Facebook is planning to hire 1,000 more employees dedicated to reviewing and removing malicious or fake ads on the platform, a company spokesperson confirmed this morning.
The news comes in light of Facebook’s discovery that a Russia-linked organization bought more than 3,000 ads on the platform, which the social networks says it plans to hand over to Congress today for its investigation as to whether international agents attempted to influence the 2016 presidential election.
While it was initially unclear how many users saw the ads, Facebook on Monday evening announced around 10 million people in the U.S. saw at least one ad. Of those, 44 percent of total ad impressions were seen before the election and 56 occurred after. The company said users never saw 25 percent of the Russia-linked ads because Facebook’s algorithm deemed them as irrelevant.

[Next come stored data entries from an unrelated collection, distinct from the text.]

Lemma isConditionMet_answered : graph_ok →
  ∀ fuel i, (rank i < fuel)%nat → (i < length ts)%nat →
  answered (isConditionMet params partial ts fuel) i.
Proof.
  intros Hg. induction fuel as [|fuel IH]; intros i Hr Hi cache Hok; [lia|].
  cbn [isConditionMet]. destruct (lookup_lt_is_Some_2 ts i Hi) as [t Ht]. rewrite Ht.
  destruct (Hg i t Ht) as [Hidx Ht2].
  assert (Hlt : (i < length cache)%nat) by by rewrite (proj1 Hok).
  assert (Hset : ∀ cache' s, cond_cache_ok cache' → meaning i s → cond_cache_ok (<[i := s]> cache')).
  { intros cache' s [Hl Hc] Hs. split; [by rewrite length_insert|]. intros j r.
    rewrite list_lookup_insert_Some. intros [(<- & <- & _)|[_ Hj]]; auto. }
  assert (Hext : ∀ cache' s, cond_cache_ok cache' → meaning i s → cond_extends cache' (<[i := s]> cache')).
  { intros cache' s [Hl Hc] Hs j r Hj Hne. rewrite list_lookup_insert_Some.
    destruct (decide (i = j)) as [<-|]; [left|by right].
    rewrite (meaning_functional i s Hs r) by auto. split_and!; try done. by eapply lookup_lt_Some. }
  destruct t as [t|t]; simpl in Hidx.
  - unfold isConditionMet_simple. rewrite Hidx. case_bool_decide as Hn; cbn [negb].
    + assert (Hm : meaning i (simpleConditionFor params partial t)) by by apply mn_simple.
      eexists _, _. split_and!; [done|by apply Hset|by apply Hext| |done].
      by rewrite list_lookup_insert_eq.
    + destruct (lookup_lt_is_Some_2 cache i Hlt) as [s Hs]. unfold conditionAt in Hn.
      rewrite Hs in Hn. exists cache, s. split_and!; try done; [by intros ???|]. by apply Hok.
  - destruct Ht2 as [Hnot Hch].
    destruct (queryChildren_spec (isConditionMet params partial ts fuel) (mChildren t) Hg)
      with cache as (cache' & ss & -> & Hok' & Hext' & Hall); [|done|].
    { intros c Hc. destruct (Hch c Hc). split; [apply IH; lia|done]. }
    cbn [mbind option_bind]. rewrite Hidx.
    assert (Hm : meaning i (combine3 (mLogicalOperation t) ss)).
    { eapply mn_comb; [done|symmetry; by eapply Forall2_length|].
      intros k c s Hc Hs. by destruct (Forall2_lookup_lr _ _ _ _ _ _ Hall Hc Hs). }
    rewrite (evaluateCombination_combine3 _ _ _ ss);
      [| |intros Hin|done].
    + exists (<[i := combine3 (mLogicalOperation t) ss]> cache'), (combine3 (mLogicalOperation t) ss).
      split_and!; [done|by apply Hset| |by rewrite list_lookup_insert_eq; [|rewrite (proj1 Hok'), <- (proj1 Hok)]|done].
      intros j r Hj Hne. by apply Hext; [done|done|apply Hext'|].
    + eapply Forall2_impl; [done|]. intros c s [Hc _]. unfold conditionAt. by rewrite Hc.
    + apply list_elem_of_lookup in Hin as [k Hk].
      destruct (Forall2_lookup_r _ _ _ _ _ Hall Hk) as (c & _ & _ & Hmc).
      by eapply meaning_evaluated.
Qed.
End query_facts.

According to Facebook, the additional employees will be added to the global ads review team. The company says it also plans to invest more into machine learning to better understand when to flag or remove ads, while also identifying ad targeting that might be used in ways that break Facebook’s policies even before the ads run. As part of these changes, ads that use certain types of targeting will be sent for manual review.
In addition to increasing staff and investment in machine learning, Facebook also plans to update its policies so that buying ads related to U.S. federal elections will require “more thorough documentation” while also confirming the business or organization they represent. (The company also plans to work with industry and government leaders around the world to help share information about “bad actors.”)
Last month, Facebook revealed it had identified nearly 500 fake accounts that had spent more than $100,000 on the platform focused on hot-button issues during the divisive campaign season.
The initiatives announced today in some ways echo the response Facebook took this spring after the platform was accused of not doing enough to keep violent videos from being spread online. In April it announced plans to use artificial intelligence to prevent videos that violate the company’s policies from being seen. A few weeks later, it announced plans to hire another 3,000 people worldwide on its community operations team to review sensitive material such as violence, hate speech or child exploitation.
Facebook isn’t the only company working to address how Russian operations might have interfered to influence voters. Last week, Twitter revealed it had found more than 200 Russia-linked accounts. However, members of the Senate and House Intelligence Committees briefed by Twitter execs last week said they were less than impressed by the thoroughness of the internal investigation.
While last week’s meeting was closed to the public, the committee’s vice chair, U.S. Senator Mark Warner, D-Virginia, said last month that he would like for the social networks to have to provide an account during a more formal briefing. Other companies, such as Google, could also be asked to testify about its own operations.